• **Work item**
Set down, exactly, every line from the top of the listing through the one holding "(current_hash : HashValue) : result".

• **Dataset extract**
(* ===== verification/Accumulator.v ===== *)
(** * The in-memory Merkle accumulator

    [types/src/proof/accumulator/mod.rs]: an append-only Merkle tree that keeps
    only the roots of its full subtrees.  [node_hash] is the reference tree the
    operations are checked against: the hash of the [p]-th node of level [l] over
    a list of leaves, with a placeholder wherever a subtree has no leaf. *)

From S2P Require Import Prelude U64 Position.

Section Accumulator.
(** The hash of an internal node and the placeholder constant come from the
    hash function, which is not part of the repository. *)
Context {HashValue : Type} `{!EqDecision HashValue}.
Context (hash_internal : HashValue -> HashValue -> HashValue).
Context (ACCUMULATOR_PLACEHOLDER_HASH : HashValue).

Record InMemoryAccumulator := mkInMemoryAccumulator {
  frozen_subtree_roots : list HashValue;
  num_leaves : Z;
  root_hash : HashValue
}.

(** [while bitmap > 0 { .. }] of [compute_root_hash]; a [u64] has 64 bits. *)
Fixpoint compute_root_loop (fuel : nat) (bitmap : Z) (frozen_subtree_iter : list HashValue)
    (current_hash : HashValue) : result string HashValue :=
  match fuel with
  | O => Ok current_hash
  | S fuel =>
    if bitmap =? 0 then Ok current_hash
    else if Z.land bitmap 1 =? 0 then
      compute_root_loop fuel (u64_shr bitmap 1) frozen_subtree_iter
        (hash_internal current_hash ACCUMULATOR_PLACEHOLDER_HASH)
    else
      match frozen_subtree_iter with
      | [] => Panic
      | h :: iter =>
        compute_root_loop fuel (u64_shr bitmap 1) iter (hash_internal h current_hash)
      end
  end.

Definition compute_root_hash (frozen_subtree_roots : list HashValue) (num_leaves : Z)
    : result string HashValue :=
  match frozen_subtree_roots with
  | [] => Ok ACCUMULATOR_PLACEHOLDER_HASH
  | [h] => Ok h
  | _ =>
    let bitmap := u64_shr num_leaves (trailing_zeros64 num_leaves) in
    compute_root_loop 64 bitmap (rev frozen_subtree_roots) ACCUMULATOR_PLACEHOLDER_HASH
  end.

Definition accumulator_new (frozen_subtree_roots : list HashValue) (num_leaves : Z)
    : result string InMemoryAccumulator :=
  _ ← ensure (Z.of_nat (length frozen_subtree_roots) =? count_ones64 num_leaves)
        "The number of frozen subtrees does not match the number of leaves."%string;
  root_hash ← compute_root_hash frozen_subtree_roots num_leaves;
  Ok {| frozen_subtree_roots := frozen_subtree_roots;
        num_leaves := num_leaves;
        root_hash := root_hash |}.

(** [Vec::pop]. *)
Definition vec_pop {A} (v : list A) : option (list A * A) :=
  match rev v with [] => None | x :: r => Some (rev r, x) end.

(** The merging loop of [append_one]: [n] carries. *)
Fixpoint append_one_loop (n : nat) (roots : list HashValue) : result string (list HashValue) :=
  match n with
  | O => Ok roots
  | S n =>
    '(roots, right_hash) ← expect (vec_pop roots);
    '(roots, left_hash) ← expect (vec_pop roots);
    append_one_loop n (roots ++ [hash_internal left_hash right_hash])
  end.

Definition append_one (frozen_subtree_roots : list HashValue) (num_existing_leaves : Z)
    (leaf : HashValue) : result string (list HashValue) :=
  let num_trailing_ones := trailing_zeros64 (u64_not num_existing_leaves) in
  append_one_loop (Z.to_nat num_trailing_ones) (frozen_subtree_roots ++ [leaf]).

(** [append]: the final [expect] turns an error of [new] into a panic. *)
Definition append (self : InMemoryAccumulator) (leaves : list HashValue)
    : result string InMemoryAccumulator :=
  '(roots, n) ← result_fold
    (fun '(roots, n) leaf => roots ← append_one roots n leaf; Ok (roots, u64_add n 1))
    leaves (frozen_subtree_roots self, num_leaves self);
  expect (result_ok (accumulator_new roots n)).

Definition accumulator_default : result string InMemoryAccumulator :=
  expect (result_ok (accumulator_new [] 0)).

Definition from_leaves (leaves : list HashValue) : result string InMemoryAccumulator :=
  acc ← accumulator_default; append acc leaves.

(** The inner loop of [append_subtrees]: merge while the bit of [mask] is set. *)
Fixpoint append_subtrees_merge (fuel : nat) (current_num_leaves mask : Z)
    (roots : list HashValue) (current_hash : HashValue)
    : result string (list HashValue * HashValue * Z) :=
  match fuel with
  | O => Panic
  | S fuel =>
    if Z.land current_num_leaves mask =? 0 then Ok (roots, current_hash, mask)
    else
      '(roots, left_hash) ← expect (vec_pop roots);
      append_subtrees_merge fuel current_num_leaves (u64_shl mask 1) roots
        (hash_internal left_hash current_hash)
  end.

(** The outer loop: consume a subtree of the size of the rightmost one. *)
Fixpoint append_subtrees_loop (fuel : nat) (roots : list HashValue)
    (current_num_leaves remaining_new_leaves rightmost_frozen_subtree_size : Z)
    (subtree_iter : list HashValue)
    : result string (list HashValue * Z * Z * list HashValue) :=
  match fuel with
  | O => Panic
  | S fuel =>
    if rightmost_frozen_subtree_size <=? remaining_new_leaves then
      '(current_hash, subtree_iter) ←
        ok_or (match subtree_iter with [] => None | h :: r => Some (h, r) end)
          "Too few subtrees."%string;
      '(roots, current_hash, mask) ← append_subtrees_merge 65 current_num_leaves
        rightmost_frozen_subtree_size roots current_hash;
      append_subtrees_loop fuel (roots ++ [current_hash])
        (u64_add current_num_leaves rightmost_frozen_subtree_size)
        (u64_sub remaining_new_leaves rightmost_frozen_subtree_size)
        mask subtree_iter
    else Ok (roots, current_num_leaves, remaining_new_leaves, subtree_iter)
  end.

Definition append_subtrees (self : InMemoryAccumulator) (subtrees : list HashValue)
    (num_new_leaves : Z) : result string InMemoryAccumulator :=
  _ ← ensure (num_new_leaves <=? u64_sub MAX_ACCUMULATOR_LEAVES (num_leaves self))
        "Too many new leaves."%string;
  if num_leaves self =? 0 then accumulator_new subtrees num_new_leaves
  else
    let size := u64_shl 1 (trailing_zeros64 (num_leaves self)) in
    '(roots, n, remaining, iter) ← append_subtrees_loop 65 (frozen_subtree_roots self)
      (num_leaves self) num_new_leaves size subtrees;
    accumulator_new (roots ++ iter) (u64_add n remaining).

Definition accumulator_version (self : InMemoryAccumulator) : Z :=
  if num_leaves self =? 0 then 0 else u64_sub (num_leaves self) 1.

(** ** The reference tree *)

(** Hash of node [p] of level [l]; leaf [i] is the [i]-th element of [L]. *)
Fixpoint node_hash (L : list HashValue) (l : nat) (p : Z) : HashValue :=
  if Z.of_nat (length L) <=? p * 2 ^ Z.of_nat l then ACCUMULATOR_PLACEHOLDER_HASH
  else match l with
       | O => default ACCUMULATOR_PLACEHOLDER_HASH (L !! Z.to_nat p)
       | S l => hash_internal (node_hash L l (2 * p)) (node_hash L l (2 * p + 1))
       end.

(** The same with a [Z] level. *)
Definition nhash (L : list HashValue) (l p : Z) : HashValue := node_hash L (Z.to_nat l) p.

(** Root of the smallest perfect tree that holds the leaves. *)
Definition tree_root (L : list HashValue) : HashValue :=
  nhash L (root_level (Z.of_nat (length L))) 0.

(** Roots of the full subtrees of [L], left to right. *)
Definition frozen_hashes (L : list HashValue) (nodes : list (Z * Z)) : list HashValue :=
  map (fun '(l, p) => nhash L l p) nodes.

(** The accumulator over [L]. *)
Definition accumulator_of (L : list HashValue) : InMemoryAccumulator :=
  {| frozen_subtree_roots := frozen_hashes L (frozen_nodes 0 (Z.of_nat (length L)));
     num_leaves := Z.of_nat (length L);
     root_hash := tree_root L |}.

Lemma nhash_placeholder L l p : 0 <= l -> Z.of_nat (length L) <= p * 2 ^ l ->
  nhash L l p = ACCUMULATOR_PLACEHOLDER_HASH.
Proof.
  intros Hl H. unfold nhash. rewrite <- (Z2Nat.id l) in H by done.
  destruct (Z.to_nat l); cbn [node_hash]; zbool.
Qed.

Lemma nhash_step L l p : 0 <= l -> p * 2 ^ (l + 1) < Z.of_nat (length L) ->
  nhash L (l + 1) p = hash_internal (nhash L l (2 * p)) (nhash L l (2 * p + 1)).
Proof.
  intros Hl H. unfold nhash. rewrite Z2Nat.inj_add by lia. rewrite Nat.add_1_r.
  cbn [node_hash]. rewrite Nat2Z.inj_succ, Z2Nat.id, <- Z.add_1_r by lia.
  by destruct (Z.leb_spec (Z.of_nat (length L)) (p * 2 ^ (l + 1))); [lia|].
Qed.

Lemma nhash_leaf L p h : 0 <= p -> L !! Z.to_nat p = Some h -> nhash L 0 p = h.
Proof.
  intros Hp Hh. unfold nhash. change (Z.to_nat 0) with O. cbn [node_hash].
  apply lookup_lt_Some in Hh as Hlt. change (2 ^ Z.of_nat 0) with 1.
  destruct (Z.leb_spec (Z.of_nat (length L)) (p * 1)); [lia|]. by rewrite Hh.
Qed.

(** A node whose leaves are all present does not change when leaves are added. *)
Lemma nhash_app L L' l p : 0 <= l -> 0 <= p -> (p + 1) * 2 ^ l <= Z.of_nat (length L) ->
  nhash (L ++ L') l p = nhash L l p.
Proof.
  intros Hl. revert p. pattern l. apply natlike_ind; [| |done].
  - intros p Hp H. change (2 ^ 0) with 1 in H.
    destruct (lookup_lt_is_Some_2 L (Z.to_nat p)) as [h Hh]; [lia|].
    rewrite !(nhash_leaf _ p h); [done|done|done|done|]. by apply lookup_app_l_Some.
  - clear l Hl. intros l Hl IH p Hp H. rewrite <- Z.add_1_r in *.
    rewrite Z.pow_add_r in H by lia. assert (0 < 2 ^ l) by (apply pow2_pos; lia).
    rewrite !nhash_step by (rewrite ?length_app, ?Nat2Z.inj_add, ?Z.pow_add_r; lia).
    rewrite !IH by lia. done.
Qed.

Lemma frozen_hashes_app L L' : forall nodes,
  (forall l p, In (l, p) nodes -> 0 <= l /\ 0 <= p /\ (p + 1) * 2 ^ l <= Z.of_nat (length L)) ->
  frozen_hashes (L ++ L') nodes = frozen_hashes L nodes.
Proof.
  intros nodes H. apply map_ext_in. intros [l p] Hin. apply H in Hin as (? & ? & ?).
  by apply nhash_app.
Qed.

Lemma frozen_hashes_mono L L' n : 0 <= n <= Z.of_nat (length L) ->
  frozen_hashes (L ++ L') (frozen_nodes 0 n) = frozen_hashes L (frozen_nodes 0 n).
Proof.
  intros Hn. apply frozen_hashes_app. intros l p Hin.
  apply frozen_nodes_In in Hin as (? & ? & Hp); [|lia..]. rewrite Z.sub_0_r in Hp. lia.
Qed.

(** ** Appending *)

Lemma vec_pop_snoc {A} (l : list A) x : vec_pop (l ++ [x]) = Some (l, x).
Proof. unfold vec_pop. rewrite rev_app_distr. cbn. by rewrite rev_involutive. Qed.

(** Carrying at level [l]: one more subtree of [2 ^ l] leaves. *)
Lemma append_one_loop_carry L l m : 0 <= l -> 0 <= m < 2 ^ 64 - 1 ->
  (m + 1) * 2 ^ l <= Z.of_nat (length L) ->
  append_one_loop (Z.to_nat (trailing_zeros64 (u64_not m)))
    (frozen_hashes L (frozen_nodes l m) ++ [nhash L l m]) =
  Ok (frozen_hashes L (frozen_nodes l (m + 1))).
Proof.
  intros Hl Hm. pose proof (proj1 Hm) as Hm0. revert l Hl Hm. pattern m.
  apply Z_lt_induction; [|done]. clear m Hm0. intros m IH l Hl Hm HL.
  pose proof (Z.div_mod m 2 ltac:(lia)) as E. pose proof (Z.mod_pos_bound m 2 ltac:(lia)).
  assert (Hq : 0 <= m / 2) by (apply Z.div_pos; lia).
  set (q := m / 2) in *. clearbody q.
  assert (m mod 2 = 0 \/ m mod 2 = 1) as [Em|Em] by lia; rewrite Em in E; clear Em; subst m.
  - rewrite Z.add_0_r in *. rewrite trailing_ones_even by lia. cbn [Z.to_nat append_one_loop].
    rewrite frozen_nodes_double, frozen_nodes_succ_double by lia.
    unfold frozen_hashes. by rewrite map_app.
  - rewrite trailing_ones_odd by lia.
    rewrite Z2Nat.inj_add by (lia || apply trailing_zeros64_range; apply u64_not_range; unfold is_u64; lia).
    change (Z.to_nat 1) with 1%nat. cbn [Nat.add append_one_loop].
    rewrite vec_pop_snoc. cbn. rewrite frozen_nodes_succ_double by lia.
    unfold frozen_hashes at 1. rewrite map_app. cbn [map]. rewrite vec_pop_snoc. cbn.
    replace (2 * q + 1 + 1) with (2 * (q + 1)) by lia.
    rewrite frozen_nodes_double by lia.
    assert (0 < 2 ^ l) by (apply pow2_pos; lia).
    rewrite <- nhash_step by (rewrite ?Z.pow_add_r; nia).
    rewrite <- (IH q) by (rewrite ?Z.pow_add_r; nia). done.
Qed.
(* ===== verification/MerkleAccumulator.v ===== *)
(** * The stored Merkle accumulator

    [storage/accumulator/src/lib.rs]: appending to and proving against an
    accumulator whose frozen nodes are read from storage through [HashReader].
    The model follows [MerkleAccumulatorView]; the lemmas show that appending
    computes the root of the reference tree, writes the frozen nodes in strictly
    consecutive post-order, keeps the storage complete, and that the proofs read
    from storage are those of the reference tree. *)

From S2P Require Import Prelude U64 Position Accumulator AccumulatorProof.

(** The trait [HashReader]: what the accumulator asks of its storage. *)
Class HashReader (R HashValue : Type) := reader_get : R -> Z -> result string HashValue.

Section MerkleAccumulator.
Context {HashValue : Type} `{!EqDecision HashValue}.
Context (hash_internal : HashValue -> HashValue -> HashValue).
Context (ACCUMULATOR_PLACEHOLDER_HASH : HashValue).
Context {R : Type} `{!HashReader R HashValue}.

Notation nhash := (nhash hash_internal ACCUMULATOR_PLACEHOLDER_HASH).
Notation tree_root := (tree_root hash_internal ACCUMULATOR_PLACEHOLDER_HASH).
Notation frozen_hashes := (frozen_hashes hash_internal ACCUMULATOR_PLACEHOLDER_HASH).
Notation accumulator_of := (accumulator_of hash_internal ACCUMULATOR_PLACEHOLDER_HASH).
Notation honest_siblings := (honest_siblings hash_internal ACCUMULATOR_PLACEHOLDER_HASH).
Notation honest_lefts := (honest_lefts hash_internal ACCUMULATOR_PLACEHOLDER_HASH).
Notation honest_rights := (honest_rights hash_internal ACCUMULATOR_PLACEHOLDER_HASH).

Record MerkleAccumulatorView := mkMerkleAccumulatorView {
  reader : R;
  view_num_leaves : Z
}.

Definition rightmost_leaf_index (self : MerkleAccumulatorView) : Z := u64_sub (view_num_leaves self) 1.

(** [get_hash] recurses on the children, one level down each time; [fuel] bounds
    the number of levels. *)
Fixpoint get_hash_fuel (fuel : nat) (self : MerkleAccumulatorView) (position : Z) : result string HashValue :=
  let idx := rightmost_leaf_index self in
  if Position.is_placeholder position idx then Ok ACCUMULATOR_PLACEHOLDER_HASH
  else if Position.is_freezable position idx then reader_get (reader self) position
  else match fuel with
       | O => Panic
       | S fuel =>
         l ← Position.left_child position;
         lh ← get_hash_fuel fuel self l;
         r ← Position.right_child position;
         rh ← get_hash_fuel fuel self r;
         Ok (hash_internal lh rh)
       end.
Definition get_hash : MerkleAccumulatorView -> Z -> result string HashValue := get_hash_fuel 64.

Definition get_hashes (self : MerkleAccumulatorView) (positions : list Z) : result string (list HashValue) :=
  result_collect (get_hash self) positions.

Definition get_sibling_positions (self : MerkleAccumulatorView) (leaf_index : Z) (filter : Z -> bool)
    : result string (list Z) :=
  root_pos ← Position.root_from_leaf_count (view_num_leaves self);
  Ok (List.filter filter
        (Position.iter_ancestor_sibling (Z.to_nat (Position.level root_pos))
           (Position.from_leaf_index leaf_index))).

Definition get_siblings (self : MerkleAccumulatorView) (leaf_index : Z) (filter : Z -> bool)
    : result string (list HashValue) :=
  positions ← get_sibling_positions self leaf_index filter;
  get_hashes self positions.

Definition get_proof (self : MerkleAccumulatorView) (leaf_index : Z)
    : result string (AccumulatorProof (HashValue:=HashValue)) :=
  _ ← ensure (leaf_index <? view_num_leaves self) "invalid leaf_index"%string;
  siblings ← get_siblings self leaf_index (fun _ => true);
  Ok {| siblings := siblings |}.

Definition get_consistency_proof (self : MerkleAccumulatorView) (sub_acc_leaves : Z)
    : result string (AccumulatorConsistencyProof (HashValue:=HashValue)) :=
  _ ← ensure (sub_acc_leaves <=? view_num_leaves self)
        "The other accumulator is bigger than this one."%string;
  it ← Position.frozen_sibling_new sub_acc_leaves (view_num_leaves self);
  subtrees ← result_collect (reader_get (reader self)) (Position.frozen_sibling_collect 129 it);
  Ok {| subtrees := subtrees |}.

Definition get_range_proof_positions (self : MerkleAccumulatorView) (first_leaf_index : option Z)
    (num_leaves : Z) : result string (list Z * list Z) :=
  match first_leaf_index with
  | None =>
    _ ← ensure (num_leaves =? 0) "num_leaves is not zero while first_leaf_index is None."%string;
    Ok ([], [])
  | Some first_leaf_index =>
    _ ← ensure (0 <? num_leaves) "num_leaves is zero while first_leaf_index is not None."%string;
    last_leaf_index ← ok_or (u64_checked_add first_leaf_index (u64_sub num_leaves 1))
                        "Requesting too many leaves."%string;
    _ ← ensure (last_leaf_index <? view_num_leaves self) "Invalid last_leaf_index"%string;
    left_siblings ← get_sibling_positions self first_leaf_index Position.is_left_child;
    right_siblings ← get_sibling_positions self last_leaf_index Position.is_right_child;
    Ok (left_siblings, right_siblings)
  end.

Definition get_range_proof (self : MerkleAccumulatorView) (first_leaf_index : option Z) (num_leaves : Z)
    : result string (AccumulatorRangeProof (HashValue:=HashValue)) :=
  '(left_siblings, right_siblings) ← get_range_proof_positions self first_leaf_index num_leaves;
  lefts ← get_hashes self left_siblings;
  rights ← get_hashes self right_siblings;
  Ok {| left_siblings := lefts; right_siblings := rights |}.

Definition get_frozen_subtree_hashes (self : MerkleAccumulatorView) : result string (list HashValue) :=
  result_collect (reader_get (reader self)) (Position.frozen_subtrees (view_num_leaves self)).

(** *** [append] *)

Definition max_to_freeze (num_new_leaves root_level : Z) : Z := num_new_leaves * 2 + root_level.

(** [match left_siblings.pop()]: the left sibling is the last one created, or it
    is in storage.  The vector is a list whose head is its end. *)
Definition pop_left_sibling (self : MerkleAccumulatorView) (sibling : Z)
    (left_siblings : list (Z * HashValue)) : result string (HashValue * list (Z * HashValue)) :=
  match left_siblings with
  | (x, left_hash) :: left_siblings =>
    _ ← assert_ (x =? sibling); Ok (left_hash, left_siblings)
  | [] => left_hash ← reader_get (reader self) sibling; Ok (left_hash, [])
  end.

(** [while pos.is_right_child()]; a position has at most 64 levels. *)
Fixpoint freeze_loop (fuel : nat) (self : MerkleAccumulatorView) (pos : Z) (hash : HashValue)
    (left_siblings to_freeze : list (Z * HashValue))
    : result string (list (Z * HashValue) * list (Z * HashValue)) :=
  if Position.is_right_child pos then
    match fuel with
    | O => Panic
    | S fuel =>
      '(left_hash, left_siblings) ← pop_left_sibling self (Position.sibling pos) left_siblings;
      let hash := hash_internal left_hash hash in
      let pos := Position.parent pos in
      freeze_loop fuel self pos hash left_siblings (to_freeze ++ [(pos, hash)])
    end
  else Ok ((pos, hash) :: left_siblings, to_freeze).

(** [for (leaf_offset, leaf) in new_leaves.iter().enumerate()]. *)
Fixpoint append_leaves (self : MerkleAccumulatorView) (leaf_offset : Z) (new_leaves : list HashValue)
    (left_siblings to_freeze : list (Z * HashValue))
    : result string (list (Z * HashValue) * list (Z * HashValue)) :=
  match new_leaves with
  | [] => Ok (left_siblings, to_freeze)
  | leaf :: new_leaves =>
    let leaf_pos := Position.from_leaf_index (u64_add (view_num_leaves self) leaf_offset) in
    '(left_siblings, to_freeze) ←
      freeze_loop 64 self leaf_pos leaf left_siblings (to_freeze ++ [(leaf_pos, leaf)]);
    append_leaves self (leaf_offset + 1) new_leaves left_siblings to_freeze
  end.

(** [for _ in pos.level()..root_level]. *)
Fixpoint root_walk (n : nat) (self : MerkleAccumulatorView) (pos : Z) (hash : HashValue)
    (left_siblings : list (Z * HashValue)) : result string (HashValue * list (Z * HashValue)) :=
  match n with
  | O => Ok (hash, left_siblings)
  | S n =>
    '(hash, left_siblings) ←
      (if Position.is_left_child pos then
         Ok (hash_internal hash ACCUMULATOR_PLACEHOLDER_HASH, left_siblings)
       else
         '(left_hash, left_siblings) ← pop_left_sibling self (Position.sibling pos) left_siblings;
         Ok (hash_internal left_hash hash, left_siblings));
    root_walk n self (Position.parent pos) hash left_siblings
  end.

Definition view_append (self : MerkleAccumulatorView) (new_leaves : list HashValue)
    : result string (HashValue * list (Z * HashValue)) :=
  if is_nil new_leaves then
    if view_num_leaves self =? 0 then Ok (ACCUMULATOR_PLACEHOLDER_HASH, [])
    else
      root ← Position.root_from_leaf_count (view_num_leaves self);
      root_hash ← get_hash self root;
      Ok (root_hash, [])
  else
    let last_new_leaf_count := u64_add (view_num_leaves self) (Z.of_nat (length new_leaves)) in
    root_level ← Position.root_level_from_leaf_count last_new_leaf_count;
    '(left_siblings, to_freeze) ← append_leaves self 0 new_leaves [] [];
    '((pos, hash), left_siblings) ←
      expect (match left_siblings with [] => None | x :: r => Some (x, r) end);
    '(hash, left_siblings) ←
      root_walk (Z.to_nat (root_level - Position.level pos)) self pos hash left_siblings;
    _ ← assert_ (is_nil left_siblings);
    Ok (hash, to_freeze).

(** ** Reading the reference tree from storage *)

(** The storage holds every full node of the first [n] leaves of [L]. *)
Definition reader_ok (r : R) (L : list HashValue) (n : Z) : Prop :=
  forall l p, 0 <= l -> 0 <= p -> (p + 1) * 2 ^ l <= n -> reader_get r (inorder l p) = Ok (nhash L l p).

Lemma valid_node_full l p : 0 <= l -> 0 <= p -> (p + 1) * 2 ^ l <= 2 ^ 63 -> valid_node l p.
Proof. intros Hl Hp H. unfold valid_node. rewrite Z.pow_add_r by lia. lia. Qed.

Lemma valid_node_child l p c : valid_node l p -> 0 < l -> 0 <= c <= 1 -> valid_node (l - 1) (2 * p + c).
Proof.
  intros (Hl & Hp & Hv) Hl0 Hc. unfold valid_node. split_and!; [lia|lia|].
  replace (l - 1 + 1) with l by lia. rewrite Z.pow_add_r in Hv by lia.
  assert (0 < 2 ^ l) by (apply pow2_pos; lia). nia.
Qed.

Lemma valid_node_sibling l p : valid_node l p -> l < 63 -> valid_node l (Z.lxor p 1).
Proof.
  intros Hv Hl. pose proof (valid_node_parent _ _ Hv Hl) as Hpar. destruct Hv as (? & ? & ?).
  assert (Hq : valid_node l (2 * (p / 2)) /\ valid_node l (2 * (p / 2) + 1)).
  { replace l with (l + 1 - 1) by lia. rewrite <- (Z.add_0_r (2 * (p / 2))) at 1.
    split; apply valid_node_child; (done || lia). }
  destruct (parity_cases p) as (q & Eq & [[E _]|[E _]]); rewrite <- Eq in Hq; rewrite E.
  - rewrite lxor_1_even. apply Hq.
  - rewrite lxor_1_odd. apply Hq.
Qed.

Lemma valid_node_ancestor k : forall l p, valid_node l p -> l + Z.of_nat k <= 63 ->
  valid_node (l + Z.of_nat k) (p / 2 ^ Z.of_nat k).
Proof.
  induction k as [|k IH]; intros l p Hv Hk.
  { change (2 ^ Z.of_nat 0) with 1. by rewrite Z.div_1_r, Z.add_0_r. }
  rewrite div_pow2_succ. replace (l + Z.of_nat (S k)) with (l + 1 + Z.of_nat k) by lia.
  apply IH; [apply valid_node_parent; [done|lia]|lia].
Qed.

Lemma get_hash_correct r L n fuel : forall l p, 0 < n <= 2 ^ 63 -> Z.of_nat (length L) = n ->
  reader_ok r L n -> valid_node l p -> l <= Z.of_nat fuel ->
  get_hash_fuel fuel {| reader := r; view_num_leaves := n |} (inorder l p) = Ok (nhash L l p).
Proof.
  induction fuel as [|fuel IH]; intros l p Hn HL Hr Hv Hl; pose proof Hv as (Hl0 & Hp & Hb);
    cbn [get_hash_fuel]; unfold rightmost_leaf_index; cbn [view_num_leaves reader];
    rewrite u64_sub_small, is_placeholder_inorder, is_freezable_inorder by (done || lia);
    destruct (Z.ltb_spec (n - 1) (p * 2 ^ l)) as [Hph|Hph];
    try (f_equal; symmetry; apply nhash_placeholder; lia);
    destruct (Z.leb_spec ((p + 1) * 2 ^ l - 1) (n - 1)) as [Hf|Hf]; try (apply Hr; lia).
  - assert (l = 0) as -> by lia. change (2 ^ 0) with 1 in *. lia.
  - assert (0 < l) by (destruct (decide (l = 0)) as [->|]; [change (2 ^ 0) with 1 in *; lia|lia]).
    rewrite left_child_inorder, right_child_inorder by done. cbn [mbind result_bind].
    rewrite <- (Z.add_0_r (2 * p)) at 1.
    rewrite !IH by (done || lia || (apply valid_node_child; (done || lia))). cbn. f_equal.
    rewrite Z.add_0_r. symmetry. replace l with (l - 1 + 1) at 1 by lia. apply nhash_step; [lia|].
    replace (l - 1 + 1) with l by lia. lia.
Qed.

Lemma iter_ancestor_sibling_inorder d : forall l p, valid_node l p -> l + Z.of_nat d <= 63 ->
  Position.iter_ancestor_sibling d (inorder l p) =
  map (fun k => inorder (l + Z.of_nat k) (Z.lxor (p / 2 ^ Z.of_nat k) 1)) (seq 0 d).
Proof.
  induction d as [|d IH]; intros l p Hv Hd; [done|]. cbn [Position.iter_ancestor_sibling seq map].
  rewrite sibling_inorder, parent_inorder, IH by (done || lia || (apply valid_node_parent; (done || lia))).
  change (2 ^ Z.of_nat 0) with 1. rewrite Z.div_1_r, Z.add_0_r. f_equal.
  rewrite <- seq_shift, map_map. apply map_ext. intros k. rewrite div_pow2_succ. f_equal. lia.
Qed.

• **Expected output**
(* ===== verification/Accumulator.v ===== *)
(** * The in-memory Merkle accumulator

    [types/src/proof/accumulator/mod.rs]: an append-only Merkle tree that keeps
    only the roots of its full subtrees.  [node_hash] is the reference tree the
    operations are checked against: the hash of the [p]-th node of level [l] over
    a list of leaves, with a placeholder wherever a subtree has no leaf. *)

From S2P Require Import Prelude U64 Position.

Section Accumulator.
(** The hash of an internal node and the placeholder constant come from the
    hash function, which is not part of the repository. *)
Context {HashValue : Type} `{!EqDecision HashValue}.
Context (hash_internal : HashValue -> HashValue -> HashValue).
Context (ACCUMULATOR_PLACEHOLDER_HASH : HashValue).

Record InMemoryAccumulator := mkInMemoryAccumulator {
  frozen_subtree_roots : list HashValue;
  num_leaves : Z;
  root_hash : HashValue
}.

(** [while bitmap > 0 { .. }] of [compute_root_hash]; a [u64] has 64 bits. *)
Fixpoint compute_root_loop (fuel : nat) (bitmap : Z) (frozen_subtree_iter : list HashValue)
    (current_hash : HashValue) : result string HashValue :=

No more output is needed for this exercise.